Raw data: Begin

Lemma quiet_exited sid l limit m : procs (quietly sid (exited_within l limit) m).2 = procs m.
Proof. unfold exited_within. by rewrite quietly_bind, quietly_ask, quiet_exit_looks. Qed.

(** What a kill makes of a quiet machine: each process of the tree is dead and the tree is
    empty, and it says whether there was any. *)
Definition tree_ended (sid : Z) (m : Machine) (hit : bool) (m' : Machine) : Prop :=
  (forall pid s, members sid (listing [] m) !! pid = Some s -> dead m' pid s) /\
  members sid (listing [] m') = ∅ /\ (hit = false <-> members sid (listing [] m) = ∅).

Lemma quiet_scan_kill leader sid m :
  let '(hit, m') := quietly leader (scan_kill sid (fun _ => true)) m in withered m m' /\ tree_ended sid m hit m'.
Proof.
  destruct (quietly leader (scan_kill _ _) m) as [hit m'] eqn:E. unfold scan_kill in E. change KILL_ROUNDS with (S (S 2)) in E.
  rewrite quietly_bind in E. destruct (quiet_kill_rounds leader sid 2 m) as (killed & m1 & E1 & Hw & Hd & Hm & Hhit).
  rewrite E1 in E. cbn [fst snd] in E. rewrite quietly_bind in E.
  pose proof (quiet_exited leader (entries killed) EXIT_LIMIT m1) as Ep. injection E as <- Em. rewrite Em in Ep.
  assert (Hu : unchanged m1 m') by (intros x; by rewrite Ep). split; [etrans; [exact Hw|by apply unchanged_withered]|]. split_and!.
  - intros pid s Hp. eapply dead_withered; [by apply unchanged_withered|by apply Hd].
  - by rewrite (listing_unchanged _ _ Hu).
  - rewrite bool_decide_eq_false, <- Hhit. split; [apply dec_stable|tauto].
Qed.

(** The leader's pid is the leader's, or nobody's. *)
Definition not_another (sid st : Z) (m : Machine) : bool :=
  match procs m !! sid with Some p => start (stat p) =? st | None => true end.

Lemma quiet_is_ours leader sid st m : quietly leader (is_ours (noted sid st)) m = (not_another sid st m, m).
Proof.
  unfold is_ours, not_another. rewrite quietly_bind, quietly_ask. cbn [act fst snd kernels fold_left before refused Calmly noted Session.leader recorded].
  destruct (procs m !! sid); [|done]. unfold quietly. cbn. by rewrite Z.eqb_sym.
Qed.

(** On a machine where nobody else acts, killing a session leaves each process of its tree
    dead and its tree empty, and says whether there was any; a session whose leader's pid is
    now another process's is left alone. *)
Theorem a_quiet_kill_ends_the_tree leader sid st m :
  let '(hit, m') := quietly leader (kill (noted sid st)) m in
  if not_another sid st m then tree_ended sid m hit m' else hit = false /\ m' = m.
Proof.
  unfold kill. rewrite quietly_bind, quiet_is_ours. cbn [fst snd noted Session.leader]. destruct (not_another sid st m); [|done].
  pose proof (quiet_scan_kill leader sid m) as H. destruct (quietly leader (scan_kill _ _) m). apply H.
Qed.

(** ** The wait for the killed *)

Lemma kernel_clock sid a m : clock (kernel sid a m) = clock m.
Proof. destruct a; cbn; repeat case_match; done. Qed.

Lemma kernels_clock sid l m : clock (kernels sid l m) = clock m.
Proof. revert m. induction l as [|a l IH]; intros m; [done|]. unfold kernels in *. cbn [fold_left]. by rewrite IH, kernel_clock. Qed.

Lemma any_running_clock sid l cs m :
  clock (run (act sid) Calmly 0 (any_running l) cs m).1.2 = clock m.
Proof.
  revert cs m. induction l as [|p l IH]; intros cs m; [done|]. cbn [any_running]. rewrite run_bind. unfold ask. cbn [run act].
  destruct (match same _ _ _ with Some _ => _ | None => _ end); cbn [run fst snd]; [by rewrite kernels_clock|by rewrite IH, kernels_clock].
Qed.

Lemma exit_looks_end sid n l deadline cs m :
  deadline <= clock m + Z.of_nat n * EXIT_POLL ->
  exists b, (run (act sid) Calmly 0 (exit_looks (S n) l deadline) cs m).1.1 = Some b.
Proof.
  revert cs m. induction n as [|n IH]; intros cs m Hd; cbn [exit_looks]; rewrite run_bind;
    pose proof (any_running_clock sid l cs m) as Hc; destruct (run _ _ _ (any_running l) cs m) as [[b m1] cs1]; cbn [fst snd] in Hc;
    (destruct b; [|by eexists]); cbn [negb]; unfold ask; cbn [run then_ act]; rewrite kernels_clock, Hc.
  - rewrite (proj2 (Z.leb_le _ _)) by lia. by eexists.
  - destruct (_ <=? _); [by eexists|]. cbn [run]. apply IH. cbn [clock]. rewrite !kernels_clock, Hc. unfold EXIT_POLL in *. lia.
Qed.

(** Waiting for the killed to exit comes to an end, however they and the clock behave. *)
Theorem waiting_on_the_killed_ends sid killed cs m :
  exists b, (run (act sid) Calmly 0 (exited_within killed EXIT_LIMIT) cs m).1.1 = Some b.
Proof.
  unfold exited_within. rewrite run_bind. unfold ask. cbn [run act]. change EXIT_LOOKS with (S (Z.to_nat (EXIT_LIMIT / EXIT_POLL + 1))).
  apply exit_looks_end. vm_compute (Z.of_nat _). rewrite kernels_clock. unfold EXIT_LIMIT, EXIT_POLL. lia.
Qed.

(** ** A server that started a worker, which started one in a session of its own *)

Module Serving.

Definition proc (parent session start : Z) : Proc :=
  {| stat := {| parent := parent; session := session; start := start |}; zombie := false; frozen := false; environ := [] |}.

Definition machine : Machine :=
  {| procs := {[1 := proc 0 1 1; 10 := proc 1 10 2; 20 := proc 10 20 3]}; ever := {[(1, 1); (10, 2); (20, 3)]};
     kin := {[(20, 3)]}; held := true; clock := 0; sent := [] |}.

(** The server dies; one beside it is pipette's other child. *)
Definition goings_on : list Choice :=
  [{| before := [Fork 20 21 4; Fork 21 22 5; Setsid 22; Fork 10 50 6; Exit 20 1]; missed := []; refused := false; late := 0 |}].

Definition after : Machine := (run (act 20) Calmly 0 (reap {| leader := 20; recorded := Some 3 |}) goings_on machine).1.2.

Lemma machine_led : just_led 20 3 machine.
Proof.
  assert (H : forall (P : Z -> Proc -> Prop), P 1 (proc 0 1 1) -> P 10 (proc 1 10 2) -> P 20 (proc 10 20 3) ->
    forall pid p, procs machine !! pid = Some p -> P pid p).
  { intros P H1 H2 H3 pid p. cbn [procs machine].
    intros [[<- <-]|[_ [[<- <-]|[_ [<- <-]%lookup_singleton_Some]]%lookup_insert_Some]]%lookup_insert_Some; done. }
  constructor; try done.
  - by exists (proc 10 20 3).
  - by apply (H (fun pid p => session (stat p) = 20 -> pid = 20)).
  - by apply (H (fun _ p => parent (stat p) <> 20)).
  - apply (H (fun _ p => parent (stat p) <= 1 \/ exists q, procs machine !! parent (stat p) = Some q /\ zombie q = false)); [left; cbn; lia|left; cbn; lia|right; by exists (proc 1 10 2)].
Qed.


End Serving.
(* ===== verification/SshAgent.v ===== *)
(** * SSH agents and the keys of a machine ([crates/pipette-ssh], [crates/pipette-ctl/src/system_keys.rs])

    The agent's protocol over one socket ([agent.rs]), the inventory of every key this
    machine offers ([inventory.rs]) and the key a command signs with ([system_keys.rs]). An
    agent may answer anything; against one that follows the protocol a signature is the
    agent's, and a refusal is explained by what it lists. *)

From Stdlib Require Import ZArith Lia String.
From stdpp Require Import prelude list.
From S2P Require Import Prelude Str Ssh.

Local Open Scope Z_scope.
Local Open Scope rust_scope.

(** ** The socket *)

(** [connect], [write_all] and [read_exact]: an I/O failure is its text. *)
Class AgentSocket (W : Type) := {
  agent_connect : W -> result unit str * W;
  agent_write : list Z -> W -> result unit str * W;
  agent_read : Z -> W -> result (list Z) str * W;
}.

Definition REQUEST_IDENTITIES : Z := 11.
Definition IDENTITIES_ANSWER : Z := 12.
Definition SIGN_REQUEST : Z := 13.
Definition SIGN_RESPONSE : Z := 14.
Definition NO_FLAGS : Z := 0.
Definition SIGNATURE_LEN : Z := 64.
Definition MAX_MESSAGE : Z := 256 * 1024.

Record Identity := { identity_key : PublicKey; identity_comment : str }.

(** An exchange with the agent that can fail. *)
Definition Exchange (W T : Type) : Type := W -> result T SshError * W.

Definition exchange_bind {W T U} (m : Exchange W T) (k : T -> Exchange W U) : Exchange W U := fun w =>
  match m w with
  | (Ok t, w) => k t w
  | (Err e, w) => (Err e, w)
  end.

Notation "'xch' x <- m ; k" := (exchange_bind m (fun x => k)) (at level 200, x pattern, m at level 100, k at level 200).

Definition pure_result {W T} (r : result T SshError) : Exchange W T := fun w => (r, w).

Definition with_io {W T} (err : str -> SshError) (m : W -> result T str * W) : Exchange W T := fun w =>
  let '(r, w) := m w in (match r with Ok t => Ok t | Err e => Err (err e) end, w).

Section Agent.
Context `{SshCodecs} {W : Type} `{AgentSocket W}.

(** [Agent::request]. *)
Definition request (body : list Z) : Exchange W (list Z) :=
  xch _ <- with_io ConnectFailed agent_connect;
  if u32_max <? len body then pure_result (Err (RequestTooLarge (len body)))
  else
    xch _ <- with_io AgentIo (agent_write (be_bytes (len body)));
    xch _ <- with_io AgentIo (agent_write body);
    xch header <- with_io AgentIo (agent_read 4);
    let n := from_be header in
    if MAX_MESSAGE <? n then pure_result (Err (MessageTooLarge n MAX_MESSAGE))
    else with_io AgentIo (agent_read n).
(* ===== verification/CtlIdentity.v ===== *)
(** * The identity a working directory signs as ([pipette-ctl], [identity.rs])

    [.pipette-ctl/identity/] holds a record, [user.json], and a generated key beside it. It
    is a state [World] of inodes and names that several commands may share: each command is
    a [script] of the file operations it asks for, which may fail, write short or be the
    command's last. Names and bytes reach the disk apart: [lasting] lists what the names may
    be after a power loss, and a file that was not synced may then hold anything. *)

From Stdlib Require Import ZArith Lia String.
From stdpp Require Import prelude list fin_maps gmap.
From S2P Require Import Prelude Str Errors Script Ssh SshAgent MgmtSig MgmtCall.

Local Open Scope Z_scope.
Local Open Scope rust_scope.
Local Open Scope script_scope.

(** ** The directory *)

(** [id_ed25519], [user.json] and [user.json.tmp]. *)
Inductive Name := PRIVATE_KEY_NAME | USER_NAME | TMP_NAME.

#[export] Instance Name_eq_dec : EqDecision Name.
Proof. solve_decision. Defined.

Inductive IoError := NotFound | AlreadyExists | Unsupported | InvalidInput | InvalidData | WriteZero | OtherIo (why : str).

Raw data: End

-- What to produce --
Copy out the range of lines above starting at the line with "- destruct (_" and ending at the line with "held := true;", exactly and including both.

-- Result of this exercise --
  - destruct (_ <=? _); [by eexists|]. cbn [run]. apply IH. cbn [clock]. rewrite !kernels_clock, Hc. unfold EXIT_POLL in *. lia.
Qed.

(** Waiting for the killed to exit comes to an end, however they and the clock behave. *)
Theorem waiting_on_the_killed_ends sid killed cs m :
  exists b, (run (act sid) Calmly 0 (exited_within killed EXIT_LIMIT) cs m).1.1 = Some b.
Proof.
  unfold exited_within. rewrite run_bind. unfold ask. cbn [run act]. change EXIT_LOOKS with (S (Z.to_nat (EXIT_LIMIT / EXIT_POLL + 1))).
  apply exit_looks_end. vm_compute (Z.of_nat _). rewrite kernels_clock. unfold EXIT_LIMIT, EXIT_POLL. lia.
Qed.

(** ** A server that started a worker, which started one in a session of its own *)

Module Serving.

Definition proc (parent session start : Z) : Proc :=
  {| stat := {| parent := parent; session := session; start := start |}; zombie := false; frozen := false; environ := [] |}.

Definition machine : Machine :=
  {| procs := {[1 := proc 0 1 1; 10 := proc 1 10 2; 20 := proc 10 20 3]}; ever := {[(1, 1); (10, 2); (20, 3)]};
     kin := {[(20, 3)]}; held := true; clock := 0; sent := [] |}.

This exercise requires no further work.